Update (10:25 CT/15:25 UTC): My building manager is on top of it. The window washers are apparently taking a long time. She graciously turned the webcam for me so that it now points to something more interesting: the other wall.

It doesn't take a conspiracy

Paul Krugman (sub.req.) confronts the wingers who try to divert rational thought by crying "conspiracy theory:"

A conspiracy theory, says Wikipedia, "attempts to explain the cause of an event as a secret, and often deceptive, plot by a covert alliance." Claims that global warming is a hoax and that the liberal media are suppressing the good news from Iraq meet that definition. In each case, to accept the claim you have to believe that people working for many different organizations—scientists at universities and research facilities around the world, reporters for dozens of different news organizations—are secretly coordinating their actions.
But the administration officials who told us that Saddam had an active nuclear program and insinuated that he was responsible for 9/11 weren't part of a covert alliance; they all worked for President Bush. The claim that these officials hyped the case for war isn't a conspiracy theory; it's simply an assertion that people in a position of power abused that position. And that assertion only seems wildly implausible if you take it as axiomatic that Mr. Bush and those around him wouldn't do such a thing.
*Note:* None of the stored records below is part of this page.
Lemma dropPosition_reuses_position_witness :
  dropPosition
    [ card "A" "todo" 10 1; card "B" "todo" 11 2; card "C" "todo" 50 3 ]%string
    "B"
  = Task.position (card "A" "todo" 10 1).
Proof.
  apply (dropPosition_reuses_position
           [ card "A" "todo" 10 1; card "B" "todo" 11 2;
             card "C" "todo" 50 3 ]%string
           "B" (card "A" "todo" 10 1) (card "B" "todo" 11 2)).
  - repeat (apply Forall_cons; split);
      [unfold in_range, MIN_POSITION, MAX_POSITION; cbn; lia ..
      | apply Forall_nil; exact I].
  - vm_compute. split; reflexivity.
  - reflexivity.
  - reflexivity.
  - vm_compute. discriminate.
  - vm_compute. discriminate.
Defined.

(** ** What the drag handler sends *)

(** Every update the handler sends is addressed to the dragged task and
    repeats that task's own title, description and parent workspace; a drop
    on a status column sends no position and a drop on a card always sends
    one, so no update is empty; and the automatic review is asked for only
    together with a change of status to [inreview]. *)
Theorem handleDragEnd_update (tasksById : gmap string Task.t)
    (columns : gmap string (list Task.t)) (event : DragEndEvent)
    (taskId : string) (payload : UpdateTask.t) (autoReview : bool) :
  handleDragEnd tasksById columns event = Update taskId payload autoReview ->
  taskId = active_id (active event)
  /\ (exists task : Task.t,
        tasksById !! taskId = Some task
        /\ UpdateTask.title payload = Task.title task
        /\ UpdateTask.description payload = Task.description task
        /\ UpdateTask.parent_workspace_id payload
           = Task.parent_workspace_id task)
  /\ (exists ov : Over,
        over event = Some ov
        /\ (UpdateTask.position payload = None
            <-> over_id ov ∈ TASK_STATUSES)
        /\ (over_id ov ∈ TASK_STATUSES ->
            UpdateTask.status payload = Some (over_id ov)))
  /\ (UpdateTask.status payload = None ->
      UpdateTask.position payload <> None)
  /\ (autoReview = true ->
      UpdateTask.status payload = Some "inreview"%string).
Proof.
  unfold handleDragEnd.
  destruct (over event) as [ov |]; [| discriminate].
  destruct (active_data (active event)) as [activeData |]; [| discriminate].
  destruct (tasksById !! active_id (active event)) as [task |] eqn:Htask;
    [| discriminate].
  destruct (decide (over_id ov ∈ TASK_STATUSES)) as [Hstatus | Hslot].
  - rewrite bool_decide_eq_true_2 by exact Hstatus.
    destruct (String.eqb (Task.status task) (over_id ov)); [discriminate |].
    intros [= <- <- <-]. cbn.
    split; [reflexivity |].
    split; [exists task; rewrite Htask; auto |].
    split; [exists ov; split; [reflexivity | split; [tauto | auto]] |].
    split; [discriminate |].
    intros Hreview. apply String.eqb_eq in Hreview. now rewrite Hreview.
  - rewrite bool_decide_eq_false_2 by exact Hslot.
    destruct (tasksById !! over_id ov) as [overTask |]; [| discriminate].
    intros [= <- <- <-]. cbn.
    split; [reflexivity |].
    split; [exists task; rewrite Htask; auto |].
    split.
    { exists ov. split; [reflexivity |].
      split; [split; [discriminate | contradiction] | contradiction]. }
    split; [discriminate |].
    intros Hreview. apply andb_true_iff in Hreview as [Hchanged Hreview].
    rewrite Hchanged. apply String.eqb_eq in Hreview. now rewrite Hreview.
Qed.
I can imagine Limbaugh looking thoughtful for a moment before saying: "Thanks, Paul! That sure clears things up!" But I have a very vivid imagination.

Fun with expensive toys

I'm still getting to know the Canon 20D that Anne gave me last month. I've introduced it to my (15-year-old) 80-200 zoom that hitherto has hung out with my old EOS Rebel film camera. Because the image sensor on the 20D has only 63% of the area as a pane of 35mm film, lens lengths are extended 1.6x, making the lens, in effect, a 128-320 zoom. Combine that with bright daylight and selectable ISO speeds, and you get 1/3200 shutter at f/5.6, which eliminates camera shake:

Sadly, after carefully examining the raw version of this photo and the lens I used to take it, I have discovered that the 20D forgives absolutely nothing. Here's a detail of the original without any processing (though at higher compression than raw). Notice the subtle blue shimmer along the branch edges, and the general lack of focus? I believe those are lens artifacts. Given the dust visible inside the lens (in the sealed parts where cleaning is impossible without dismantling it), and the aging of the visible lens surfaces, I think it's time for a new long lens.